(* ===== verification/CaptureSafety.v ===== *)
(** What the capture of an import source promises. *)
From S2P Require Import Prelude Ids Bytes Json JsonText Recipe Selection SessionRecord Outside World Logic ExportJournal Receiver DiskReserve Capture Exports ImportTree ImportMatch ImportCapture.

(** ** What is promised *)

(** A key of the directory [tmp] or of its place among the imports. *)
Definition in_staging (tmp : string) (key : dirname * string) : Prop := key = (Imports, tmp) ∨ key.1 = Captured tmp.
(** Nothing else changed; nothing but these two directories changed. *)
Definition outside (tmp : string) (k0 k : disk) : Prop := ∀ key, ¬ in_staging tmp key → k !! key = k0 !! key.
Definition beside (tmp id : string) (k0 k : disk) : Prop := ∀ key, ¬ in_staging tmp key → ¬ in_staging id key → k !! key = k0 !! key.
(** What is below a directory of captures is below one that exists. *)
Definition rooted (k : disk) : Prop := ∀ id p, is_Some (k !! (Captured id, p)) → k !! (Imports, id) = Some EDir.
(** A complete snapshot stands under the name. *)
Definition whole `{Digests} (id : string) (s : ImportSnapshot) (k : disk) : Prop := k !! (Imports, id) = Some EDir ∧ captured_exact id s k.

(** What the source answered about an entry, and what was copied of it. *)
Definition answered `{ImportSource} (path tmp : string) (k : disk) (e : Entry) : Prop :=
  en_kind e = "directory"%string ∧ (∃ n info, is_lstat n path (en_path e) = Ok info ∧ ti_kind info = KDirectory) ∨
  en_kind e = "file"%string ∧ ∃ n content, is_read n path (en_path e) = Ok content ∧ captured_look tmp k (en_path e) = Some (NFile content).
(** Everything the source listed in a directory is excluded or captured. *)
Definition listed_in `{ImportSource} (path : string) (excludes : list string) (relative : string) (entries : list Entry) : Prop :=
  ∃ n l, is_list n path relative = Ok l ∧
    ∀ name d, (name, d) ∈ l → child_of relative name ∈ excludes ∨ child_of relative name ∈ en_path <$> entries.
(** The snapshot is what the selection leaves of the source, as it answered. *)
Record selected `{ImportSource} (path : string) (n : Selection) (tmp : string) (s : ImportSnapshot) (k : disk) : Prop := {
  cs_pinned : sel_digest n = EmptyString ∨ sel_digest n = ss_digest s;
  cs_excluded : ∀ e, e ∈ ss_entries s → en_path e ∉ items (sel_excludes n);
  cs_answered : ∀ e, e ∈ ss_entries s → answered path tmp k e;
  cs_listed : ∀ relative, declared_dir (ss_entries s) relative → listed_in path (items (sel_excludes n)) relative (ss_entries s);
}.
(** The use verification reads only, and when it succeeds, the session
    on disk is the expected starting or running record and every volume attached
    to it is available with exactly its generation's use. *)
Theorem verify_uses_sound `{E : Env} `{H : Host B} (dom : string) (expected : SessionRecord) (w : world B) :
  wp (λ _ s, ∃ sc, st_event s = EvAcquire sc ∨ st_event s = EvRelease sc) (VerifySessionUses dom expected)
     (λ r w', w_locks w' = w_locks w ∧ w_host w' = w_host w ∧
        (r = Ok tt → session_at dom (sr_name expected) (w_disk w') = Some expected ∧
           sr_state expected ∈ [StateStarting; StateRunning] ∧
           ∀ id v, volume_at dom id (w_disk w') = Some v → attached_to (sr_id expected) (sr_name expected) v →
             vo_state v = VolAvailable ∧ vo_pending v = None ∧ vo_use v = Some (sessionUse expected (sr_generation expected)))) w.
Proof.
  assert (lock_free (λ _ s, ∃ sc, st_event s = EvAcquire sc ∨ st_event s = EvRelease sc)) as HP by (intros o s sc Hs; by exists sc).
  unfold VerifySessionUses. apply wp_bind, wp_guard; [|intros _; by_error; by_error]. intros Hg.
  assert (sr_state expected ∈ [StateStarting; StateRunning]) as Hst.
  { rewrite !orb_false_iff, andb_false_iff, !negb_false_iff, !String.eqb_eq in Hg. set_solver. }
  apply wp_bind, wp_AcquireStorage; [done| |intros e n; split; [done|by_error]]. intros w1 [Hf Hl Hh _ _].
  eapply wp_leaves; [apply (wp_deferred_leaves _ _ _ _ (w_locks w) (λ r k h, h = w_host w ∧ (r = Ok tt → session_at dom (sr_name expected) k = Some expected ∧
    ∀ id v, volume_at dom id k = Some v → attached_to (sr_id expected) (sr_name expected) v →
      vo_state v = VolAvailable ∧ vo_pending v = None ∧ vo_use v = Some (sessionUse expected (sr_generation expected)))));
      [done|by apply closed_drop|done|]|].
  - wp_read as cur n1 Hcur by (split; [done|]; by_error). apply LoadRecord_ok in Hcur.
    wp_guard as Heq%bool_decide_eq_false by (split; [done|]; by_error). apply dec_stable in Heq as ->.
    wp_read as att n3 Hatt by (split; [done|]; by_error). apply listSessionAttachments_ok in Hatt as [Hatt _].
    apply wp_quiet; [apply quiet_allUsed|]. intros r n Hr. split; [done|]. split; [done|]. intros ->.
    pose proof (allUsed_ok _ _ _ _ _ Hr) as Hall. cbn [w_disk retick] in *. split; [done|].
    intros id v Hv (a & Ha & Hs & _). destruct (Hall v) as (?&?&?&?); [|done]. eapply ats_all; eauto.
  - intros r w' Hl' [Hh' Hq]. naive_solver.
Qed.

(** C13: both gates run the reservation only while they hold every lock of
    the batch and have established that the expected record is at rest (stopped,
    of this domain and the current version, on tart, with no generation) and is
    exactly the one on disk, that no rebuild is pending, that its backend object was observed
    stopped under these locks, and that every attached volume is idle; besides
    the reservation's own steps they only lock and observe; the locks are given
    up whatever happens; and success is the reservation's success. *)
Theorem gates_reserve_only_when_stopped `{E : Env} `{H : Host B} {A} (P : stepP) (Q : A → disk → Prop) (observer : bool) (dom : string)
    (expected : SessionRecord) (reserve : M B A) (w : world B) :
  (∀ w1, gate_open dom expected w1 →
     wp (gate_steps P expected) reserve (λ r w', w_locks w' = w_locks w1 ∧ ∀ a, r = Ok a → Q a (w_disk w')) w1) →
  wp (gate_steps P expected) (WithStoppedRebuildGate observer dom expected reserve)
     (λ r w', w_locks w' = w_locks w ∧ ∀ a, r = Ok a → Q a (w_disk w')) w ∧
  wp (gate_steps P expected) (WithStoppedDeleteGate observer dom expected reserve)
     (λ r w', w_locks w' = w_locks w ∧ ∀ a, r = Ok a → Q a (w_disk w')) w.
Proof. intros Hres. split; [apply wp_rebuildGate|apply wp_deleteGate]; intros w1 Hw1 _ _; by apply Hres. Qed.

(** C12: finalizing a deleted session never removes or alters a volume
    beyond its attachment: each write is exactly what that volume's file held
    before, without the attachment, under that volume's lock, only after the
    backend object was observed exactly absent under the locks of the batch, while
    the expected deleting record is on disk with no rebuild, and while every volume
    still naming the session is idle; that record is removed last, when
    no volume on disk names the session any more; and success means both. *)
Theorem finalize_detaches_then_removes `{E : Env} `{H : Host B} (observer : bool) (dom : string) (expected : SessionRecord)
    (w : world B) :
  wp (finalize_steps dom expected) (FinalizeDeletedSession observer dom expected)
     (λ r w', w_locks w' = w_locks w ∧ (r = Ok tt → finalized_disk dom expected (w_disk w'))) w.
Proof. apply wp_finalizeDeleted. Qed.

▸ EXERCISE: Only the lines above from the line containing "(** What the source" through the line containing "(λ r w', w_locks w' = w_locks w ∧ w_host" should be retyped, exactly and with both ends included.

▸ RESULT:
(** What the source answered about an entry, and what was copied of it. *)
Definition answered `{ImportSource} (path tmp : string) (k : disk) (e : Entry) : Prop :=
  en_kind e = "directory"%string ∧ (∃ n info, is_lstat n path (en_path e) = Ok info ∧ ti_kind info = KDirectory) ∨
  en_kind e = "file"%string ∧ ∃ n content, is_read n path (en_path e) = Ok content ∧ captured_look tmp k (en_path e) = Some (NFile content).
(** Everything the source listed in a directory is excluded or captured. *)
Definition listed_in `{ImportSource} (path : string) (excludes : list string) (relative : string) (entries : list Entry) : Prop :=
  ∃ n l, is_list n path relative = Ok l ∧
    ∀ name d, (name, d) ∈ l → child_of relative name ∈ excludes ∨ child_of relative name ∈ en_path <$> entries.
(** The snapshot is what the selection leaves of the source, as it answered. *)
Record selected `{ImportSource} (path : string) (n : Selection) (tmp : string) (s : ImportSnapshot) (k : disk) : Prop := {
  cs_pinned : sel_digest n = EmptyString ∨ sel_digest n = ss_digest s;
  cs_excluded : ∀ e, e ∈ ss_entries s → en_path e ∉ items (sel_excludes n);
  cs_answered : ∀ e, e ∈ ss_entries s → answered path tmp k e;
  cs_listed : ∀ relative, declared_dir (ss_entries s) relative → listed_in path (items (sel_excludes n)) relative (ss_entries s);
}.
(** The use verification reads only, and when it succeeds, the session
    on disk is the expected starting or running record and every volume attached
    to it is available with exactly its generation's use. *)
Theorem verify_uses_sound `{E : Env} `{H : Host B} (dom : string) (expected : SessionRecord) (w : world B) :
  wp (λ _ s, ∃ sc, st_event s = EvAcquire sc ∨ st_event s = EvRelease sc) (VerifySessionUses dom expected)
     (λ r w', w_locks w' = w_locks w ∧ w_host w' = w_host w ∧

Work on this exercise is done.